Aim of the exercise – Comb the records below for the string "listed" and copy each line where it turns up.

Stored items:

--- START ---

Lemma smooth_opening now order d :
  ls_RootDevice d = 7 -> ls_RootInode d = 11 ->
  forallb (fun id => bool_decide (id ∈ order)) (map_to_list (ls_Reservations d)).*1 = true -> smooth (opening now order) d.
Proof.
  intros Hd Hi Ho. constructor; try done; [by rewrite Hd, Hi|]. intros id r Hr. rewrite forallb_forall in Ho.
  assert (bool_decide (id ∈ order) = true) as Hin; [|by apply bool_decide_eq_true_1 in Hin].
  apply Ho, list_elem_of_In, list_elem_of_fmap. exists (id, r). split; [done|]. by apply elem_of_map_to_list.
Qed.

(** What the authority must have admitted, as a check. *)
Definition all_admitted_b (d : quarantineLedgerState) (f : strictAcquisitionFence) : bool :=
  forallb (fun p => bool_decide (r_AuthorityPhase p.2 = "reserved")
    || (bool_decide (sf_accepted f !! ar_NextRevision (pending_request root owner agent d p.2) = Some (pending_request root owner agent d p.2))
        && acquisition_complete (pending_request root owner agent d p.2))) (map_to_list (ls_Reservations d)).

Lemma all_admitted_check d f : all_admitted_b d f = true -> all_admitted root owner agent d f.
Proof.
  intros H id r Hr Hne. unfold all_admitted_b in H. rewrite forallb_forall in H.
  specialize (H (id, r) ltac:(by apply list_elem_of_In, elem_of_map_to_list)). cbn [snd] in H.
  apply orb_true_iff in H as [H|[H1 H2]%andb_true_iff].
  - by apply bool_decide_eq_true_1 in H.
  - apply bool_decide_eq_true_1 in H1. done.
Qed.

Lemma interrupted_closed : interrupted = {| sy_ledger := None; sy_world := sy_world interrupted |}.
Proof. vm_compute. reflexivity. Qed.

Lemma quar_reopen_witness :
  exists w' l, OpenQuarantineLedger (opening (4 * Second) [id_one]) root owner agent (sy_world interrupted) = (w', Ok l) /\
    ql_closed l = false /\ ql_poisoned l = false /\
    (forall id r, ls_Reservations (file_of interrupted) !! id = Some r -> is_prepared r ->
       exists o, ls_Objects (ql_state l) !! r_CommitDigest r = Some o /\
         q_CommitTransition o = pending_request root owner agent (file_of interrupted) r) /\
    (forall key o, ls_Objects (ql_state l) !! key = Some o -> stored (w_entries w') key key (q_Bytes o) (q_Files o)).
Proof.
  pose proof interrupted_reachable as Hr. rewrite interrupted_closed in Hr.
  destruct (quar_reopen root owner agent (opening (4 * Second) [id_one]) (sy_world interrupted) (file_of interrupted))
    as (w' & l & H1 & H2 & H3 & _ & H5 & H6 & _); [done|done|done|exact Hr|apply has_file_of; vm_compute; reflexivity| | |].
  - apply smooth_opening; vm_compute; reflexivity.
  - apply all_admitted_check. vm_compute. reflexivity.
  - exists w', l. exact (conj H1 (conj H2 (conj H3 (conj H5 H6)))).
Defined.

(** The listed receipt of the run. *)
Definition listed : QuarantineCommitReceipt := receiptForRecord (ledger_of committed) retained_record.

Lemma committed_open : reachable root owner agent true {| sy_ledger := Some (ledger_of committed); sy_world := sy_world committed |}.
Proof. rewrite <- sys_open; [exact committed_reachable|vm_compute; reflexivity]. Qed.

Lemma committed_steps :
  nsteps (qstep root owner agent true) 4 {| sy_ledger := None; sy_world := sy_world start |}
    {| sy_ledger := Some (ledger_of committed); sy_world := sy_world committed |}.
Proof.
  rewrite <- sys_open by (vm_compute; reflexivity).
  apply (exec_all_nsteps true (retrieve ++ [commit_one Answered]) start); [vm_compute; reflexivity|apply retrieve_gentle].
Qed.
(** * The zkLogin session class of [src/zklogin.js]

    A shallow embedding of the [ZkLogin] class: its configuration, the
    mutable instance fields, and the methods that drive one login attempt
    ([generateEphemeralKeyPair], [prepareForJWT], [buildOAuthUrl],
    [processJWT], [getState] and the JWT helpers), the two signing
    methods ([generateZkLoginSignature], [createAndSignTransaction]), the
    accessors and the maintenance of the salt database.

    Conventions.
    - A JavaScript string is a [string], the bytes of its UTF-8 text.  Where
      a method counts code units ([substring]) the bytes are the units for
      ASCII text, and the engine is asked for every other text.
    - [null] and [undefined] fields are [None].
    - An epoch is what [parseInt] returns, [NaN], an infinity or a double
      with an integer value, and the epoch window is a number of the same
      kind; [+] on them rounds as doubles do ([Double]).  Randomness is a
      [BigInt], in [Z], as the fallback of [prepareForJWT] produces it (an
      SDK that hands out the decimal text instead differs only in the
      truthiness of zero).
    - A thrown [Error] is identified with its [message]; a method is a
      function from the instance to the (possibly mutated) instance and
      either a returned value or a thrown message, so that writes made
      before a [throw] stay visible.
    - Whatever the class obtains from Node, the Sui SDK or the network is a
      field of [Sdk] (deterministic library functions) or an explicit oracle
      argument of the method that draws it (fresh keys, random numbers, the
      epoch reported by the network).
    - The salt database is the class [UserSaltDatabase], whose module is
      the second document of [src/test-movecall.js]: its table is the list
      of its rows, and the errors of the [sqlite3] driver and the random
      salt are an oracle argument. *)

From Stdlib Require Import String Ascii List ZArith Bool Lia.
From Stdlib Require Import DecimalString DecimalZ DecimalPos.
Import ListNotations.
Local Open Scope string_scope.

Set Warnings "-register-all".

(** ** Strings *)

Module Str.

(** [s.split(sep)] for a one-character separator: never empty, the empty
    string yields one empty segment. *)
Fixpoint split (sep : ascii) (s : string) : list string :=
  match s with
  | EmptyString => [EmptyString]
  | String c rest =>
      if Ascii.eqb c sep then EmptyString :: split sep rest
      else match split sep rest with
           | seg :: segs => String c seg :: segs
           | [] => [String c EmptyString]
           end
  end.
(** * DataCleaning: a shallow embedding of [src/data_cleaning/DataCleaning.py]

    The pipeline cleans a table of scraped apartment listings column by
    column.  Every cleaning step of the class [DataCleaning] is embedded
    below under its own name, together with the part of the Python and
    pandas run time the steps call into:

    - text is a list of Unicode code points, as a Python [str];
    - a Python [float] is a binary64 number ([spec_float] of the Standard
      Library at precision 53), with correctly rounded text conversion;
    - a call that can raise returns in [res], whose [Raise] carries the
      class of the exception, so that [try]/[except] clauses are pattern
      matches on that class;
    - a [DataFrame] is a finite map from column names to columns of equal
      length; a method of the class takes the object and returns the
      object after its assignment, or the exception it raises;
    - the dtype of a column is read off its cells (int64, float64 or
      object), as pandas infers it when a table is built; a row that
      [df.apply(f, axis=1)] hands to [f] holds the cells in the common
      dtype of the columns, so that in a table of numeric columns an
      integer reaches [f] as a float.

    Outside the model: the four diagnostic methods and [write_to_csv],
    which only print or write; the loading of the table and of the
    exchange rate; what pandas does with an empty table, with integers
    beyond 64 bits and with the dtype of a column of timestamps (the
    model keeps [None] there, where pandas shows NaT); and the limit
    of [int] on the number of digits of a text. *)

From Stdlib Require Import ZArith Ascii String Lia Floats.SpecFloat.
From stdpp Require Import base tactics option list gmap strings.
(** * FreeAge client: connection time synchronisation and unit animation

    A shallow embedding of [src/FreeAge/client/server_connection.hpp] and of
    [src/FreeAge/client/unit.cpp]: the animation loop of
    [ClientUnit::Render], the other member functions of [ClientUnit], and
    [ClientUnitType].

    C++ [double] and [float] values are IEEE 754 binary64 and binary32
    numbers.  They are modelled with the executable specification of the
    Standard Library ([SpecFloat]): every operation rounds to nearest, ties
    to even, and NaN, infinities and signed zeros are values like any
    other. *)

From Stdlib Require Import ZArith NArith List Lia Bool.
From Stdlib Require Import Strings.Byte.
From Stdlib Require Strings.String.
From Stdlib Require Import Floats.SpecFloat.
Import ListNotations.
Import String.StringSyntax.

Local Open Scope Z_scope.
Delimit Scope string_scope with string.

(** * Part I: the model *)

(** ** binary64 arithmetic: the C++ type [double] *)

Module Double.

Definition prec : Z := 53.
Definition emax : Z := 1024.

Definition double : Type := spec_float.

Definition add : double -> double -> double := SFadd prec emax.
Definition sub : double -> double -> double := SFsub prec emax.
Definition mul : double -> double -> double := SFmul prec emax.
Definition div : double -> double -> double := SFdiv prec emax.

(** [x < y], [x <= y]: false as soon as one side is NaN. *)
Definition ltb : double -> double -> bool := SFltb.
Definition leb : double -> double -> bool := SFleb.

(** Conversion of an integer to [double], as the implicit conversions
    [usize -> double] and [int -> double] do it. *)
Definition of_Z (n : Z) : double := binary_normalize prec emax n 0 false.

Definition zero : double := S754_zero false.
Definition nan : double := S754_nan.
(* ===== verification/GoLib.v ===== *)
(** The parts of the Go standard library that the modelled packages call:
    [encoding/binary] (varints, big endian), [strconv] and [fmt] for decimal
    numbers, [strings], [encoding/base64], and the conversions between
    UTF-8 strings, runes and UTF-16 ([unicode/utf8], [unicode/utf16]). *)
From S2P Require Import Prelude.

(** ** [io]: errors of readers *)
Inductive read_error := EOF | UnexpectedEOF | Overflow.

#[global] Instance read_error_eq_dec : EqDecision read_error.
Proof. solve_decision. Defined.

(** [io.ReadFull(r, buf)] on an in-memory reader: [n] bytes and the rest. *)
Definition read_full (n : nat) (r : bytes) : outcome read_error (bytes * bytes) :=
  if (n <=? length r)%nat then Ok (take n r, drop n r)
  else match r with [] => Err EOF | _ => Err UnexpectedEOF end.

Lemma read_full_app l rest n : n = length l -> read_full n (l ++ rest) = Ok (l, rest).
Proof.
  intros ->. unfold read_full. rewrite length_app.
  replace (length l <=? length l + length rest)%nat with true by (symmetry; apply Nat.leb_le; lia).
  by rewrite take_app_length, drop_app_length.
Qed.

Lemma read_full_Ok n r l rest : read_full n r = Ok (l, rest) -> r = l ++ rest /\ length l = n.
Proof.
  unfold read_full. destruct (Nat.leb_spec n (length r)) as [H|H]; [|by destruct r].
  intros [= <- <-]. rewrite take_drop, length_take. split; [done|lia].
Qed.

(** ** [encoding/binary]: unsigned varints *)
Module Uvarint.

Definition MaxVarintLen64 : nat := 10.

Fixpoint put (fuel : nat) (x : Z) : bytes :=
  match fuel with
  | O => []
  | S n =>
      if 128 <=? x then z2b (Z.lor (x mod 256) 128) :: put n (Z.shiftr x 7)
      else [z2b x]
  end.

(** [binary.AppendUvarint(nil, x)] for a [uint64]: ten rounds write every
    64-bit value. *)
Definition append_uvarint (x : Z) : bytes := put MaxVarintLen64 x.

--- END ---

Exercise answer –
(** The listed receipt of the run. *)
Definition listed : QuarantineCommitReceipt := receiptForRecord (ledger_of committed) retained_record.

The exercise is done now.